%%
(* ===== verification/Prelude.v ===== *)
(** * Digital Real Estate Engine: a verified model of its stateful core

    The repository finds local-service markets worth a lead-generation site
    (scans bought from a search-data provider), lets an operator review and
    approve them, builds and deploys one site per approved market, and routes
    the leads of the site to the provider who rents it.  This development models
    the parts of [src/rank_rent] that keep durable state and promise something
    about it, and proves the promises.

    ** Parts and files

    - Prelude: results, the session monad, tables, strings, times, tactics.
    - Text (slugify of domain/models.py), Services, ServicesTheorems
      (services/service_catalog.py): slugs, and the catalog that turns the text of a
      request into a service.
    - Binary64: Python's numbers.  Class [Amount] is what the accounting needs
      of money; its instances are binary64 and exact integers.
    - Schema: the rows of db/orm.py, opportunity_review/orm.py,
      lead_routing/orm.py, property_workflow/orm.py, and the database [Db].
    - ScanLeases (services/scan_leases.py), CostControls
      (services/cost_controls.py) and LiveCalls (the transactions of
      integrations/dataforseo/live.py around a paid call): the spend ledger.
      CostControlsProofs gives the effect of each handler, LedgerInvariant the
      accounting identities, LedgerSteps every interleaving of the handlers,
      LedgerTheorems the guarantees.
    - OpportunityReview, OpportunityReviewProofs (opportunity_review/services.py,
      models.py, approval evidence of services/discovery_report.py): the review
      state machine, its audit trail and evidence overrides.
    - ScanWorker, ScanWorkerProofs, ScanWorkerTheorems (services/scan_worker.py
      and the failure handlers of services/scanner.py): the scan queue.
    - ProviderOperations, ProviderOperationsProofs (lead_routing/services.py,
      ProviderOperationsService): who holds a property.
    - LeadRouting, LeadIntakeTheorems (lead_routing/services.py, privacy.py,
      adapters.py): intake, redaction, analytics, rate limits.
    - LeadDelivery, LeadDeliveryProofs, LeadDeliveryInvariant,
      LeadDeliveryTheorems, LeadDeliveryLiveness (lead_routing/worker.py,
      retention and deletion of privacy.py): the delivery queue, and that a
      polled queue is worked off.
    - PropertyWorkflow, PropertyWorkflowProofs, PropertyWorkflowTheorems
      (property_workflow/services.py): property, domain, provider, site
      configuration, build, compliance, deployment.
    - BlobStorage, BlobStorageProofs, BlobStorageTheorems (storage/blobs.py) and
      ResponseCache, ResponseCacheTheorems (services/cache.py): where paid
      responses are kept.
    - Numbers: class [Num], the arithmetic of scoring, on binary64 and on exact
      rationals.  Demand (services/demand.py, services/demand_estimation.py, the
      summary of services/providers.py, records of domain/models.py), Scoring,
      ScoringProofs, ScoringTheorems (scoring/score.py): the opportunity score.
    - Outcomes, OutcomesProofs, OutcomesTheorems (outcomes/services.py,
      models.py, orm.py): the outcomes of approved properties, the calibration
      report, the scoring-change guard.
    - PublicData, PublicDataLock, PublicDataProofs, PublicDataInvariant,
      PublicDataTheorems, PublicDataValidation (public_data/store.py,
      models.py): the registry of public data releases on disk,
      its process lock, and the validation of a release's rows.
    - MarketPrefilter, MarketPrefilterProofs, MarketPrefilterTheorems
      (services/market_prefilter.py): the assessment of a market before a scan
      is paid for.
    - LiveGates, LiveGatesTheorems (services/qualification.py,
      services/billing.py): the qualification and billing gates in front of
      live spending.
    - Planning, PlanningTheorems (planning.py) and
      DiscoveryBatches, DiscoveryBatchesProofs, DiscoveryBatchesInvariant,
      DiscoveryBatchesTheorems (opportunity_review/services.py): the plan of a
      scan, discovery templates, and the approval, refresh and queueing of a batch of scans.
    - Security, SecurityTheorems (security/auth.py, middleware.py,
      observability/context.py): sign-in, permissions, the request middleware.
      AuditTrail, AuditTrailTheorems (security/audit.py): the hash-chained log.
    - ScanRequests, ScanRequestsTheorems (the scan handlers of main.py,
      repositories.py, runtime.py): how an operator starts, retries, promotes and
      cancels a scan.
    - The stages of a scan, each a function from what the provider answered:
      Keywords, KeywordsTheorems (services/keywords.py), on Similarity (the standard
      library's SequenceMatcher); SerpClassification, SerpClassificationTheorems
      (scoring/serp.py); Competitors, CompetitorsTheorems (services/competitors.py);
      ProviderRating, ProviderRatingTheorems (services/providers.py);
      EvidenceQuality, EvidenceQualityTheorems (services/evidence_quality.py).
    - ScanPipeline, ScanPipelineTheorems (services/scanner.py, services/records.py): a run
      from its plan to its published score.  It calls the planner, the stages, the scorer,
      the review and the lease, and keeps one session open while it waits for the provider.

    The parts meet in the database.  The paid-call protocol and the scan worker
    share the lease columns of a scan; a property exists only for an opportunity
    the review approved, and its selection rests on the score and the evidence of
    one scan; deployment reads the assignment of
    ProviderOperations, the registration, build and compliance rows of the
    workflow; lead submission and delivery read the active assignment.  A batch
    snapshots the plans of its scans and queues them through the review state
    machine; a scan request resolves its service in the catalog, plans, moves the
    review and queues for the worker; the live gates read the attempts the paid-call protocol settled; a
    request reaches a handler only through the middleware of Security, whose
    operator names the actor of the audit entries and of the reviews.

    ** How the code is read

    A handler is a function of the session monad [M]: it reads and updates [Db]
    and returns a value or raises.  Updates made before a raise stay visible to
    the caller, as in Python; [transaction] undoes them, as [get_session] and
    [worker_session] do.  The session is created with autoflush and
    expire_on_commit off and serves one handler: an object read twice is the
    same object, and a query sees the handler's own updates because the code
    flushes before it queries where that matters.  A handler is atomic with
    respect to other transactions: row locks and unique constraints are what
    the code relies on, and the constraints are checked where rows are
    inserted.  Where the code commits in the middle (a network call, an
    adapter call, a submission prepared and then inserted) the model splits
    the handler and the step relations interleave the halves.  The run of a scan is
    long: ScanPipeline keeps the session's view, the committed state and the rows the
    session has loaded apart, and an answer of the provider is an arbitrary computation
    on the committed state.

    Row ids are integers, allocated in order; where the code draws a uuid the
    handler takes it as an argument and a theorem that needs it fresh says so.
    Instants are integers of microseconds and the clock is an argument.

    Parameters of the model, for code outside the repository or outside the
    model: HMAC-SHA256 and SHA-256, the canonical JSON text, the name and the
    text of an exception, the availability, DNS and deployment adapters, the
    site builder, the answer of the spam assessor, of the rate limiter and of
    the delivery adapter, the random draw of a retry delay, the encoding and
    parsing of release files, the parsers of numbers and times, the logarithm,
    the printing of floats, the executor of a qualification check, the trigonometric functions of a distance, the decoding
    of a token, the Redis commands of the shared limiter, the application
    behind the middleware, and for the scan requests the parsing and dump of a
    service and a market, the location search and the synchronous pipeline run (which
    ScanPipeline models on its own), and for the pipeline the answers of the provider and
    the dumps of a plan, a score and a verdict.  A theorem with a hypothesis about one of them has a witness with a concrete function.

    ** What the theorems show

    - Spend (LedgerTheorems): committed spend stays within the daily limit and the
      buckets hold what the attempts hold, in every interleaving of the handlers in
      which no worker settles an attempt that was taken for a retry meanwhile (the code
      does not check that; module LateWorker shows what happens then); a
      reservation is granted exactly when every gate is open; each attempt is
      settled once; stale attempts are all closed and an unknown outcome is
      never retried; a planned request is used once.
    - Review (OpportunityReviewProofs): a transition succeeds exactly when
      permitted; approval needs a human and complete evidence; between atomic
      handlers the audit trail replays to the current state; archived is final; conflicting reviewers
      are refused; an evidence override has one active version and is undone by
      its reversal.
    - Scans (ScanWorkerTheorems): attempts are bounded; a claim hands out a fresh
      lease, and once a scan is claimed again, under another token, the earlier worker
      writes nothing through the fenced operations, whatever happens in between; recovery is complete and spares live scans.
    - Providers (ProviderOperationsProofs): one active provider per property,
      ended assignments stay ended, a replacement hands over.
    - Leads (LeadIntakeTheorems, LeadDeliveryTheorems): redaction is complete,
      a submission is stored once per idempotency key, contact is bounded, a
      finished delivery is never sent again, the lead's status is what its
      deliveries say, a deleted lead is never contacted; (LeadDeliveryLiveness)
      a worker that keeps polling settles every delivery.
    - Properties (PropertyWorkflowTheorems): every production deployment in a history
      of the workflow, rollbacks included, goes back to a launch that passed every
      gate, one deployment is live, one configuration approved, one property
      per opportunity, the version log is complete, verified states have
      evidence, sites show the active provider.
    - Storage (BlobStorageTheorems, ResponseCacheTheorems): both blob stores
      refine one write-once map, a blob never changes while writers race, a
      cached response is served until it expires and nothing else is served.
    - Scoring (ScoringTheorems): every score stays in its range and under its cap,
      the calculation steps add up to the scores when no step is dropped as too small, scoring never raises under a
      sensible configuration, the confidence respects every cap, missing evidence
      is reported exactly, each competing domain is weighed once.
    - Outcomes (OutcomesTheorems): a selection is pinned to its score and evidence,
      outcomes are truthful and counted once, importing twice writes once, deletion
      is exact, a report's totals and segments add up, and no scoring change is
      recorded without a reviewed benchmark.
    - Public data (PublicDataTheorems, PublicDataValidation): the active release is
      on disk and intact in every history of imports, crashes and rollbacks, a
      rollback undoes an activation, one process at a time works on the
      registry, what is written are validated rows, and validating is idempotent.  The
      text of a file is a parameter, required to be read back only for validated rows.
    - Markets (MarketPrefilterTheorems): assessing never fails, a better signal
      never lowers the score.
    - Gates (LiveGatesTheorems): the runner's report decides the gate, an import
      never opens it, reconciliation matches each charge once.
    - Batches (PlanningTheorems, DiscoveryBatchesTheorems): plans are sound, and a call
      counts as cached exactly when the cache, as the plan found it, has a valid response; a batch
      stays within what was approved, queueing creates exactly the scans it
      reports.
    - Requests (SecurityTheorems, AuditTrailTheorems): discovery mutations need
      their permission, only admitted requests reach the application (of the
      body only the declared length is looked at), the
      limiter agrees with a reference over the whole history, the audit log is
      one chain and its last hash pins every entry.
    - Scan requests (ScanRequestsTheorems): a live scan is started and promoted
      only with its cost confirmed and, when it is a full scan and the request or the
      setting writes its depth in lower case, its approval given; this holds for queued
      scans and for those that are run at once.  A cancelled scan is never
      claimed, a retry continues the count.
    - Runs (ScanPipelineTheorems): whatever is answered and written meanwhile, every
      question of a run is the one its earlier answers lead to, within the limits of its
      profile, under its lease and not after a cancellation; what it publishes is the score of what it gathered, and only a
      complete score of a scan that is no live testing scan replaces an earlier one.  A run under a lease never
      completes: it writes the scan as completed before it checks that the scan is
      running.
    - Stages (KeywordsTheorems, CompetitorsTheorems, SerpClassificationTheorems,
      ProviderRatingTheorems, EvidenceQualityTheorems): grouping and ranking lose no
      keyword and count none twice, a rank is stored with the keyword it belongs to, the best placed domains are the ones that are paid
      for, the first rule that applies decides what a result is, every provider is rated, in
      range, and the evidence check never raises a score, lowers a high confidence on a
      warning and no other, and makes a score on failed evidence unusable.
    - Catalog (Text, ServicesTheorems): slugify ends and is canonical on Latin-1 text, and
      a slug matches the catalog's pattern exactly when it is ASCII; a query
      resolves to the one service it names, a search is ranked.

    ** Bounds and fuel

    Loops over rows are [for_each] over the list a query returned and recursion
    is structural; where a loop's length is not a list (digits of a number, the
    partials of a sum) the fuel is the length of its input, which the loop
    shortens in every round.  Integers of the program are Python's unbounded
    ones; money, rates and delays are binary64 ([SpecFloat], precision 53,
    maximal exponent 1024), and the accounting identities, which rounding
    breaks, are stated over the exact instance of [Amount]; so are the sums and
    bounds of scores, over the rational instance of [Num], which rounds decimals as
    the code does and is exact otherwise.

    ** Not modelled

    The web handlers other than the scan requests (main.py, the api modules), the command line,
    logging and metrics, HTTP and DNS adapters, templates and the frontend call
    what is modelled or do input and output.  The geography index, the parsers of
    public data files, the calibration runs and the report for the reader are data
    pipelines without state of their own.
    PROJECT.json lists every part with the reason. *)
From stdpp Require Export base gmap strings list fin_maps sorting.
From Stdlib Require Export ZArith Lia.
%%
Exercise objective -> From the material above, set down exactly the lines starting at the one with "is exact, a" and ending at the one with "text of a file", end lines included.

Answer section ->
      is exact, a report's totals and segments add up, and no scoring change is
      recorded without a reviewed benchmark.
    - Public data (PublicDataTheorems, PublicDataValidation): the active release is
      on disk and intact in every history of imports, crashes and rollbacks, a
      rollback undoes an activation, one process at a time works on the
      registry, what is written are validated rows, and validating is idempotent.  The
      text of a file is a parameter, required to be read back only for validated rows.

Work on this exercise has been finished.